Again the white roar. Another rapids coming. Smith gave the order to fasten life jackets. They turned another corner. The noise swelled alarmingly, and down the canyon where all now stared they saw rocks like teeth rising through a white rim of foam. The river apparently went underground at that point; from boat level nothing of it could be seen beyond the rapids.
“Badger Crick Rapids,” Smith announced. Again he stood up. Grade 3, nothing serious. All the same he wanted a good look before diving in. He stood and read the river as others might read the symbols on a score, the blips on a radarscope, or signs of coming weather in cloud formations far away. He looked for the fat swell that meant hidden fang of stone, the choppy stretch of wavelets signifying rocks and shallow water, the shadow on the river that told of a gravel bar six inches under the surface, the hook and snag of submerged logs that could gash the bottom of his rubber boats. He followed with his eye the flecks of foam gliding steadily down the mainstream, the almost invisible ripples and eddies on the river’s flanks.

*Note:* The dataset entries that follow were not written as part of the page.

(** X11. With report files to upload and no 'mediaShuttle' entry in the
    configuration, [upload] throws 'Media Shuttle configuration not found'
    instead of answering with results: the check sits outside its try
    block. Until then it has only logged: nothing is staged, no browser is
    started, the disk and the handles are as they were. *)
Theorem upload_without_configuration files w :
  configService "mediaShuttle" = None ->
  reportFiles files <> [] ->
  let o := upload H P configService files noLocals w in
  res o = Throw (Error "Media Shuttle configuration not found") /\
  sameState w (wld o) /\
  exists logs, trace (wld o) = trace w ++ logs /\ forallb isLog logs = true.
Proof.
  intros Hcfg Hne o. apply reportFiles_length in Hne.
  assert (Hrun : o = mkOut (Throw (Error "Media Shuttle configuration not found")) noLocals
                           (atStaging files w)).
  { unfold o, upload. rewrite atStaging_eq. rewrite bind_unfold.
    destruct (announce_run files noLocals w) as [-> ->]. rewrite Hne.
    rewrite bind_unfold. unfold announceReports at 1 2 3. leaf.
    unfold getMediaShuttleConfig. rewrite Hcfg. rewrite bind_unfold. leaf.
    unfold announceReports. leaf. reflexivity. }
  rewrite Hrun. cbn [res wld]. split; [reflexivity|].
  rewrite atStaging_eq. unfold announceReports. leaf.
  destruct (announce_world files noLocals w) as (logs & -> & F).
  split; [repeat split|].
  eexists (logs ++ [_]). cbn [record trace]. rewrite <- app_assoc. split; [reflexivity|].
  rewrite forallb_app, F. reflexivity.
Qed.

(** X12. Nothing staged outlives the call: when removing a file does not
    fail, no path that [upload] staged exists after it, whether the
    transfer succeeded, failed, or staging itself stopped half way, and
    even if a file was at that path before the call. When staging went
    through, these are the temporary paths of all the report files. *)
Theorem staged_files_are_removed files w settings :
  configService "mediaShuttle" = Some settings ->
  reportFiles files <> [] ->
  (forall w' p, unlinkSync_error H w' p = None) ->
  let staged := stageReports H files noLocals (atStaging files w) in
  let o := upload H P configService files noLocals w in
  (forall p, In p (tempFilePaths (loc staged)) -> fs (wld o) !! p = None) /\
  match res staged with
  | Normal _ => forall file, In file (reportFiles files) ->
                             fs (wld o) !! stagedPath H file = None
  | Throw _ => True
  end.
Proof.
  intros Hcfg Hne Hdisk staged o.
  assert (Hgone : forall p, In p (tempFilePaths (loc staged)) -> fs (wld o) !! p = None).
  { intros p Hp. unfold o.
    destruct (upload_wld H P configService files w settings Hcfg Hne) as (last & _ & ->).
    destruct (batch_wld H P files (pickConfig settings) noLocals (atStaging files w))
      as (v & e & _ & ->).
    cbn [record fs]. apply removeStaged_removes; [exact Hdisk | exact Hp]. }
  split; [exact Hgone|].
  destruct (res staged) as [[]|e] eqn:E; [|exact I].
  intros file Hin. apply Hgone.
  pose proof (stageReports_Normal H files noLocals (atStaging files w) E) as Hpaths.
  fold staged in Hpaths. rewrite Hpaths. cbn [noLocals tempFilePaths app].
  apply in_map, Hin.
Qed.

(** X13. A failure while staging (a disk that refuses the write as much
    as a file without data) never leaves [upload] as an exception: every
    report file is answered success:false with the message of what was
    thrown, every other file is skipped, and the portal is never
    contacted: the call only logs and touches the disk. *)
Theorem staging_error_fails_batch files w settings e :
  configService "mediaShuttle" = Some settings ->
  res (stageReports H files noLocals (atStaging files w)) = Throw e ->
  let o := upload H P configService files noLocals w in
  res o = Normal (map (failedResult (messageOf e)) (reportFiles files)
                  ++ map skippedResult (skippedFiles files)) /\
  exists evs, trace (wld o) = trace w ++ evs /\ forallb isLogOrDisk evs = true.
Proof.
  intros Hcfg Hstaged o.
  assert (Hne : reportFiles files <> []).
  { intros Hnone. unfold stageReports in Hstaged. rewrite Hnone in Hstaged.
    cbn in Hstaged. discriminate. }
  split.
  - unfold o. rewrite (upload_results H P configService files w settings Hcfg Hne).
    unfold verdict. rewrite Hstaged. reflexivity.
  - destruct (upload_trace H P configService files w settings Hcfg Hne)
      as (evs1 & evs2 & evs3 & E & F1 & F3 & E2).
    rewrite Hstaged in E2. subst evs2.
    exists (evs1 ++ evs3). split; [exact E|].
    rewrite forallb_app, F1, F3. reflexivity.
Qed.

(** X14. When staging went through and the try block of
    uploadToMediaShuttle completes for the staged batch, every report file
    is answered success:true without a skipped mark or an error message,
    and every other file is skipped. *)
Theorem accepted_batch_uploads_every_report files w settings answer :
  configService "mediaShuttle" = Some settings ->
  reportFiles files <> [] ->
  let staged := stageReports H files noLocals (atStaging files w) in
  res staged = Normal tt ->
  res (MediaShuttleService.uploadAttempt
         H P (map (stagedPath H) (reportFiles files)) (pickConfig settings) None
         (wld staged)) = Normal answer ->
  res (upload H P configService files noLocals w) =
  Normal (map uploadedResult (reportFiles files) ++ map skippedResult (skippedFiles files)).
Proof.
  intros Hcfg Hne staged Hstaged Hattempt.
  rewrite (upload_results H P configService files w settings Hcfg Hne).
  unfold verdict. fold staged. rewrite Hstaged.
  pose proof (stageReports_Normal H files noLocals (atStaging files w) Hstaged) as Hpaths.
  fold staged in Hpaths. cbn [noLocals tempFilePaths app] in Hpaths. rewrite Hpaths.
  rewrite uploadToMediaShuttle_res, Hattempt. reflexivity.
Qed.
End CoordinatorOutcomes.

Section CoordinatorSession.
Import MediaShuttleConfigFactory.
Variable H : Host.
Variable P : Playwright.

Lemma uploadToMediaShuttle_attaches filePaths config :
  emits (attaches filePaths)
        (MediaShuttleService.uploadToMediaShuttle H P filePaths config).
Proof.
  unfold_service. emits_go;
    try (apply emits_waitForFunction; intros; reflexivity).
  apply emits_external. cbn [attaches]. apply bool_decide_eq_true. reflexivity.
Qed.
(** * Medicine reminder bot: pending-reminder tracker, dose recording, store

    A shallow embedding of [src/index.js].  Every JavaScript function that the
    properties below talk about is transcribed as a Rocq function of the same
    name.  The process state (the Redis value, the in-memory reminder map, the
    queue of [setTimeout] callbacks, the clock and the error console) is
    threaded explicitly through a small state monad.

    Conventions:
    - JavaScript numbers are modelled by [Z]; the values the handlers store
      come from [parseInt] of [\d+] captures.  Sums and differences are those
      of the integers, which is what the program computes as long as the
      values stay within [Number.MAX_SAFE_INTEGER]; a statement that depends
      on the exact value of a sum or difference carries that bound.
    - Strings are their UTF-8 bytes.
    - [await] points are sequential: a handler runs to completion before the
      next one starts, and the two [sendReminders] calls of a cron tick run one
      after the other.
    - Time passes only between handlers ([advanceTo]), which is also when due
      [setTimeout] callbacks run.
    - A reply is the last step of a handler and leaves no trace in the state;
      it is kept as the values its text is built from.  The push of a
      reminder can fail, which [sendReminders] catches.
    - [redis.get] returns a freshly deserialised object on every call, so the
      profile a handler mutates is private until it is saved; value semantics
      is therefore exact. *)

From stdpp Require Import gmap strings list fin_maps pretty.
From Stdlib Require Import ZArith Lia Sorted.
(** Computations that read and write the state and may throw. *)
Inductive result (A : Type) : Type :=
  | Ok (a : A)
  | Throw (msg : string).
Arguments Ok {A} a.
Arguments Throw {A} msg.

Definition M (A : Type) : Type := State -> result A * State.

Definition ret {A} (a : A) : M A := fun st => (Ok a, st).
Definition throw {A} (msg : string) : M A := fun st => (Throw msg, st).
Definition bind {A B} (c : M A) (k : A -> M B) : M B :=
  fun st =>
    match c st with
    | (Ok a, st') => k a st'
    | (Throw msg, st') => (Throw msg, st')
    end.
Definition update (f : State -> State) : M unit := fun st => (Ok tt, f st).

#[local] Notation "c ;;; k" := (bind c (fun _ => k))
  (at level 100, k at level 200, right associativity).

(* for (const x of xs) { body(x) } *)
Fixpoint forEach {A} (xs : list A) (body : A -> M unit) : M unit :=
  match xs with
  | [] => ret tt
  | x :: rest => body x ;;; forEach rest body
  end.

(** [stmt.run(...)]: the statement fails when the engine does, or when a
    constraint of the schema rejects the row. *)
Definition run (stmt : Database.statement) : M unit :=
  fun st =>
    match io_budget st with
    | Some O => (Throw "disk I/O error", st)
    | b =>
        match stmt (foreign_keys st) (tables st) with
        | inl t' => (Ok tt, with_tables st t' (pred <$> b))
        | inr msg => (Throw msg, with_tables st (tables st) (pred <$> b))
        end
    end.
(** [mol_basis_data] collects the atoms' data from left to right and raises
    what the first failing atom raises. *)
Lemma symbol_loop_mapM name symbols :
  forall n_basis basis_set,
    symbol_loop name symbols n_basis basis_set
    = rbind (mapM (atom_basis_data name) symbols) (fun bs =>
        Ok (n_basis ++ map (@length param) bs, basis_set ++ concat bs)).
Proof.
  induction symbols as [|sym symbols IH]; intros n_basis basis_set; simpl.
  - rewrite !app_nil_r. reflexivity.
  - destruct (atom_basis_data name sym) as [b|e]; simpl; [|reflexivity].
    rewrite IH.
    destruct (mapM (atom_basis_data name) symbols) as [bs|e]; simpl;
      [|reflexivity].
    rewrite <- !app_assoc. reflexivity.
Qed.

Lemma mol_basis_data_mapM name symbols :
  mol_basis_data name symbols
  = rbind (mapM (atom_basis_data name) symbols) (fun bs =>
      Ok (map (@length param) bs, concat bs)).
Proof. unfold mol_basis_data. rewrite symbol_loop_mapM. reflexivity. Qed.

(** A name other than ["sto-3g"] is not a key of [basis_sets]. *)
Lemma atom_basis_data_unknown_name name atom :
  name <> "sto-3g" -> atom_basis_data name atom = Raise (KeyError name).
Proof.
  intros Hne. unfold atom_basis_data, dict_get, basis_sets.
  rewrite lookup_singleton_ne by congruence. reflexivity.
Qed.

(** An atom that the table does not list raises [KeyError]. *)
Lemma atom_basis_data_unknown_atom atom :
  STO3G !! atom = None ->
  atom_basis_data "sto-3g" atom = Raise (KeyError atom).
Proof.
  intros Hnone. unfold atom_basis_data, dict_get, basis_sets.
  rewrite lookup_singleton_eq. simpl. rewrite Hnone. reflexivity.
Qed.

(** C10. [mol_basis_data name symbols], where [bs] lists, symbol by symbol,
    what [atom_basis_data name] returns, is the pair [(n_basis, params)]
    with one entry of [n_basis] per symbol, the length of that symbol's
    [atom_basis_data]; [params] is the concatenation of the atoms'
    parameters in symbol order, and its length is the sum of [n_basis]. *)
Theorem mol_basis_data_spec (name : string) (symbols : list string)
    (bs : list (list param)) :
  Forall2 (fun sym b => atom_basis_data name sym = Ok b) symbols bs ->
  exists n_basis params,
    mol_basis_data name symbols = Ok (n_basis, params)
    /\ length n_basis = length symbols
    /\ (forall i sym, symbols !! i = Some sym ->
          exists b, atom_basis_data name sym = Ok b
                    /\ n_basis !! i = Some (length b))
    /\ params = concat bs
    /\ length params = sum_list n_basis.
Proof.
  intros Hbs.
  exists (map (@length param) bs), (concat bs).
  split; [|split; [|split; [|split]]].
  - unfold mol_basis_data. rewrite (symbol_loop_ok _ _ _ Hbs). reflexivity.
  - rewrite length_map. symmetry. eapply Forall2_length, Hbs.
  - intros i sym Hi.
    destruct (Forall2_lookup_l _ _ _ _ _ Hbs Hi) as (b & Hb & Hsym).
    exists b. split; [exact Hsym|].
    rewrite list_lookup_fmap, Hb. reflexivity.
  - reflexivity.
  - apply length_concat_sum.
Qed.

(** *** One orbital at a time *)

(** The number of basis functions an orbital label stands for: other labels
    than ["S"] and ["SP"] are passed over. *)
Definition shell_size (j : string) : nat :=
  if String.eqb j "S" then 1 else if String.eqb j "SP" then 4 else 0.

(** The basis functions that one pass of the loop over the orbitals appends
    for the label [j] at index [i]. *)
Definition shell (basis : atom_entry) (i : nat) (j : string)
    : result (list param) :=
  if String.eqb j "S" then
    rbind (list_get (exponents basis) i) (fun e =>
    rbind (list_get (coefficients basis) i) (fun c =>
    Ok [((0, 0, 0), e, c)]))
  else if String.eqb j "SP" then
    rbind (list_get (exponents basis) i) (fun e =>
    rbind (list_get (coefficients basis) i) (fun c =>
    rbind (list_get (coefficients basis) (i + 1)) (fun c' =>
    Ok [((0, 0, 0), e, c); ((0, 0, 1), e, c');
        ((0, 1, 0), e, c'); ((1, 0, 0), e, c')])))
  else Ok [].

Fixpoint shells (basis : atom_entry) (i : nat) (orbs : list string)
    : result (list param) :=
  match orbs with
  | [] => Ok []
  | j :: orbs' =>
      rbind (shell basis i j) (fun fs =>
      rbind (shells basis (S i) orbs') (fun rest => Ok (fs ++ rest)))
  end.

(** The indices that the label [j] at index [i] reads are within the lists
    of the entry. *)
Definition in_range (basis : atom_entry) (i : nat) (j : string) : bool :=
  if String.eqb j "S" then
    (Nat.ltb i (length (exponents basis))
     && Nat.ltb i (length (coefficients basis)))%bool
  else if String.eqb j "SP" then
    (Nat.ltb i (length (exponents basis))
     && Nat.ltb (i + 1) (length (coefficients basis)))%bool
  else true.

Fixpoint all_in_range (basis : atom_entry) (i : nat) (orbs : list string)
    : bool :=
  match orbs with
  | [] => true
  | j :: orbs' => in_range basis i j && all_in_range basis (S i) orbs'
  end.

Lemma list_get_lt {V} (l : list V) i :
  i < length l -> exists v, list_get l i = Ok v /\ In v l.
Proof.
  intros Hlt. unfold list_get.
  destruct (l !! i) as [v|] eqn:Hv.
  - exists v. split; [reflexivity|].
    apply list_elem_of_In. eapply list_elem_of_lookup_2, Hv.
  - apply lookup_ge_None in Hv. lia.
Qed.

Lemma list_get_ge {V} (l : list V) i :
  length l <= i -> list_get l i = Raise IndexError.
Proof.
  intros Hge. unfold list_get. rewrite (proj2 (lookup_ge_None l i) Hge).
  reflexivity.
Qed.

Lemma list_get_Ok_In {V} (l : list V) i v : list_get l i = Ok v -> In v l.
Proof.
  unfold list_get. destruct (l !! i) as [w|] eqn:Hw; [|discriminate].
  intros [= <-]. apply list_elem_of_In. eapply list_elem_of_lookup_2, Hw.
Qed.

(** One pass of the loop over the orbitals appends [shell basis i j]. *)
Lemma orbital_loop_step basis i j orbs params :
  orbital_loop basis i (j :: orbs) params
  = rbind (shell basis i j) (fun fs =>
      orbital_loop basis (S i) orbs (params ++ fs)).
Proof.
  simpl. unfold shell.
  destruct (String.eqb j "S") eqn:HS.
  - unfold list_get.
    destruct (exponents basis !! i); simpl; [|reflexivity].
    destruct (coefficients basis !! i); reflexivity.
  - destruct (String.eqb_spec j "SP") as [->|Hne].
    + simpl. unfold list_get.
      destruct (exponents basis !! i); simpl; [|reflexivity].
      destruct (coefficients basis !! i); simpl; [|reflexivity].
      destruct (coefficients basis !! (i + 1)); simpl; [|reflexivity].
      rewrite <- !app_assoc. reflexivity.
    + simpl. rewrite app_nil_r. reflexivity.
Qed.

Lemma orbital_loop_shells basis orbs :
  forall i params,
    orbital_loop basis i orbs params
    = rbind (shells basis i orbs) (fun fs => Ok (params ++ fs)).
Proof.
  induction orbs as [|j orbs IH]; intros i params.
  - simpl. rewrite app_nil_r. reflexivity.
  - rewrite orbital_loop_step. simpl shells.
    destruct (shell basis i j) as [fs|e]; simpl; [|reflexivity].
    rewrite IH.
    destruct (shells basis (S i) orbs) as [rest|e]; simpl; [|reflexivity].
    rewrite app_assoc. reflexivity.
Qed.

Lemma atom_basis_data_shells atom :
  atom_basis_data "sto-3g" atom
  = rbind (dict_get STO3G atom) (fun basis =>
      shells basis 0 (orbitals basis)).
Proof.
  unfold atom_basis_data, basis_sets.
  unfold dict_get at 1. rewrite lookup_singleton_eq. simpl.
  destruct (dict_get STO3G atom) as [basis|e]; simpl; [|reflexivity].
  rewrite orbital_loop_shells.
  destruct (shells basis 0 (orbitals basis)); reflexivity.
Qed.

(** A result of [atom_basis_data] comes from the entry of the atom in the
    table of the basis set ["sto-3g"]. *)
Lemma atom_basis_data_Ok_inv name atom params :
  atom_basis_data name atom = Ok params ->
  name = "sto-3g"
  /\ exists basis, STO3G !! atom = Some basis
                   /\ shells basis 0 (orbitals basis) = Ok params.
Proof.
  intros Hok. destruct (String.eqb_spec name "sto-3g") as [->|Hne].
  - split; [reflexivity|]. rewrite atom_basis_data_shells in Hok.
    unfold dict_get in Hok.
    destruct (STO3G !! atom) as [basis|]; [|discriminate].
    exists basis. split; [reflexivity|exact Hok].
  - rewrite atom_basis_data_unknown_name in Hok by assumption. discriminate.
Qed.

Lemma shell_length basis i j fs :
  shell basis i j = Ok fs -> length fs = shell_size j.
Proof.
  unfold shell, shell_size, list_get.
  destruct (String.eqb j "S").
  - destruct (exponents basis !! i); simpl; [|discriminate].
    destruct (coefficients basis !! i); simpl; [|discriminate].
    intros [= <-]. reflexivity.
  - destruct (String.eqb j "SP").
    + destruct (exponents basis !! i); simpl; [|discriminate].
      destruct (coefficients basis !! i); simpl; [|discriminate].
      destruct (coefficients basis !! (i + 1)); simpl; [|discriminate].
      intros [= <-]. reflexivity.
    + intros [= <-]. reflexivity.
Qed.

Lemma shells_length basis orbs :
  forall i fs, shells basis i orbs = Ok fs ->
    length fs = sum_list (map shell_size orbs).
Proof.
  induction orbs as [|j orbs IH]; intros i fs; simpl.
  - intros [= <-]. reflexivity.
  - destruct (shell basis i j) as [fs1|e] eqn:H1; simpl; [|discriminate].
    destruct (shells basis (S i) orbs) as [rest|e] eqn:H2; simpl;
      [|discriminate].
    intros [= <-]. rewrite length_app.
    rewrite (shell_length _ _ _ _ H1), (IH _ _ H2). reflexivity.
Qed.

(** The number of basis functions of an atom: one for every ["S"] of its
    orbitals and four for every ["SP"]; an orbital with another label adds
    none and raises nothing. *)
Theorem atom_basis_data_length (name atom : string) (params : list param) :
  atom_basis_data name atom = Ok params ->
  exists basis,
    STO3G !! atom = Some basis
    /\ length params = sum_list (map shell_size (orbitals basis)).
Proof.
  intros Hok. apply atom_basis_data_Ok_inv in Hok.
  destruct Hok as (_ & basis & Hbasis & Hshells).
  exists basis. split; [exact Hbasis|].
  eapply shells_length, Hshells.
Qed.

Lemma shell_in_range basis i j :
  (in_range basis i j = true -> exists fs, shell basis i j = Ok fs)
  /\ (in_range basis i j = false -> shell basis i j = Raise IndexError).
Proof.
  unfold in_range, shell.
  destruct (String.eqb j "S").
  - split.
    + intros H. apply andb_true_iff in H. destruct H as [He Hc].
      apply Nat.ltb_lt in He, Hc.
      destruct (list_get_lt _ _ He) as (e & -> & _).
      destruct (list_get_lt _ _ Hc) as (c & -> & _).
      simpl. eauto.
    + intros H. apply andb_false_iff in H.
      destruct H as [H|H]; apply Nat.ltb_ge in H.
      * rewrite (list_get_ge _ _ H). reflexivity.
      * rewrite (list_get_ge (coefficients basis) _ H). unfold list_get.
        destruct (exponents basis !! i); reflexivity.
  - destruct (String.eqb j "SP").
    + split.
      * intros H. apply andb_true_iff in H. destruct H as [He Hc].
        apply Nat.ltb_lt in He, Hc.
        destruct (list_get_lt _ _ He) as (e & -> & _).
        destruct (list_get_lt (coefficients basis) i ltac:(lia))
          as (c & -> & _).
        destruct (list_get_lt _ _ Hc) as (c' & -> & _).
        simpl. eauto.
      * intros H. apply andb_false_iff in H.
        destruct H as [H|H]; apply Nat.ltb_ge in H.
        -- rewrite (list_get_ge _ _ H). reflexivity.
        -- rewrite (list_get_ge (coefficients basis) _ H). unfold list_get.
           destruct (exponents basis !! i); simpl; [|reflexivity].
           destruct (coefficients basis !! i); reflexivity.
    + split; [eauto|discriminate].
Qed.
(** * VoiceForge: deterministic cleaning engine and chunked processing pipeline

    Shallow embedding of [src/gradio_app/text_cleaner.py],
    [src/gradio_app/text_processor.py], [src/gradio_app/llm_service.py],
    [src/gradio_app/models.py] and the entry points of [src/gradio_app/app.py].

    A Python [str] is a sequence of code points: it is modelled as [list Z].
    Python [int] is [Z], Python [float] is the primitive IEEE double [float]. *)

From Stdlib Require Import ZArith Bool String Ascii Lia Floats List.
Import ListNotations.

(** ** Python strings *)

Definition pystr := list Z.

(** ASCII literal to code points (used for constants of the source). *)
Definition of_ascii (s : string) : pystr :=
  map (fun a => Z.of_nat (nat_of_ascii a)) (list_ascii_of_string s).

Definition pystr_eqb (a b : pystr) : bool :=
  if list_eq_dec Z.eq_dec a b then true else false.

Definition in_range (lo hi c : Z) : bool := (lo <=? c)%Z && (c <=? hi)%Z.

(** [str.isspace], which is also the class [\s] of a [str] pattern. *)
Definition is_py_space (c : Z) : bool :=
  in_range 9 13 c || in_range 28 32 c || (c =? 133)%Z || (c =? 160)%Z
  || (c =? 5760)%Z || in_range 8192 8202 c || (c =? 8232)%Z || (c =? 8233)%Z
  || (c =? 8239)%Z || (c =? 8287)%Z || (c =? 12288)%Z.

Definition is_ascii_lower (c : Z) : bool := in_range 97 122 c.
Definition is_ascii_upper (c : Z) : bool := in_range 65 90 c.
Definition is_ascii_letter (c : Z) : bool := is_ascii_lower c || is_ascii_upper c.
Definition is_ascii_digit (c : Z) : bool := in_range 48 57 c.
(** [[ \t]] *)
Definition is_hspace (c : Z) : bool := (c =? 32)%Z || (c =? 9)%Z.
Definition is_nl (c : Z) : bool := (c =? 10)%Z.

Definition opt_test (p : Z -> bool) (o : option Z) : bool :=
  match o with Some c => p c | None => false end.

Definition head_test (p : Z -> bool) (s : pystr) : bool :=
  match s with c :: _ => p c | [] => false end.

Fixpoint take_while (p : Z -> bool) (s : pystr) : pystr :=
  match s with c :: r => if p c then c :: take_while p r else [] | [] => [] end.

Fixpoint drop_while (p : Z -> bool) (s : pystr) : pystr :=
  match s with c :: r => if p c then drop_while p r else s | [] => [] end.
(** Bob renames Alice: her e-mail and her password stay. *)
Lemma update_account_frame_witness :
  exists u,
    User_findByPk 1 db0 = Some u
    /\ User.email u = "alice@example.org"
    /\ User.password u = "$2a$10$hash-a".
Proof.
  destruct (update_account_frame env0 (request as_bob 1 rename_body) db0 _ _
              alice_renamed)
    as (c & u & _ & Hf & _ & He & _ & _ & _ & Hpw & _).
  exists u. split; [exact Hf|]. split; [symmetry; exact He|].
  cbn in Hpw. symmetry. exact Hpw.
Defined.

Lemma db0_distinct : accounts_distinct db0.
Proof.
  split; [|split].
  - cbn. apply NoDup_cons. split; [|apply NoDup_singleton].
    intros H. apply list_elem_of_In in H. destruct H as [H | []]. discriminate.
  - repeat constructor.
  - intros [|[|i]] [|[|[|j]]] ei ej Hij Hi Hj; cbn in Hi, Hj; try lia;
      try discriminate.
    injection Hi as <-. injection Hj as <-. reflexivity.
Defined.

(** Five account requests, among them a signup with a taken e-mail. *)
Lemma serial_requests_keep_accounts_distinct_witness :
  accounts_distinct (serve_accounts account_calls db0).
Proof.
  apply (serial_requests_keep_accounts_distinct account_calls db0); [|exact db0_distinct].
  unfold account_calls, account_routes.
  repeat (constructor; [cbn [fst In]; tauto|]). constructor.
Defined.

End AccountExamples.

Smith read the river, the ladies reading him. He was not aware of how comic and heroic he looked, the Colorado man, long and lean and brown as the river used to be, leaning forward on his oar, squinting into the sun, the strong and uncorrupted teeth shining in the customary grin, the macho bulge at the fly of his ancient Levi’s, the big ears out and alert. Rapids closing in.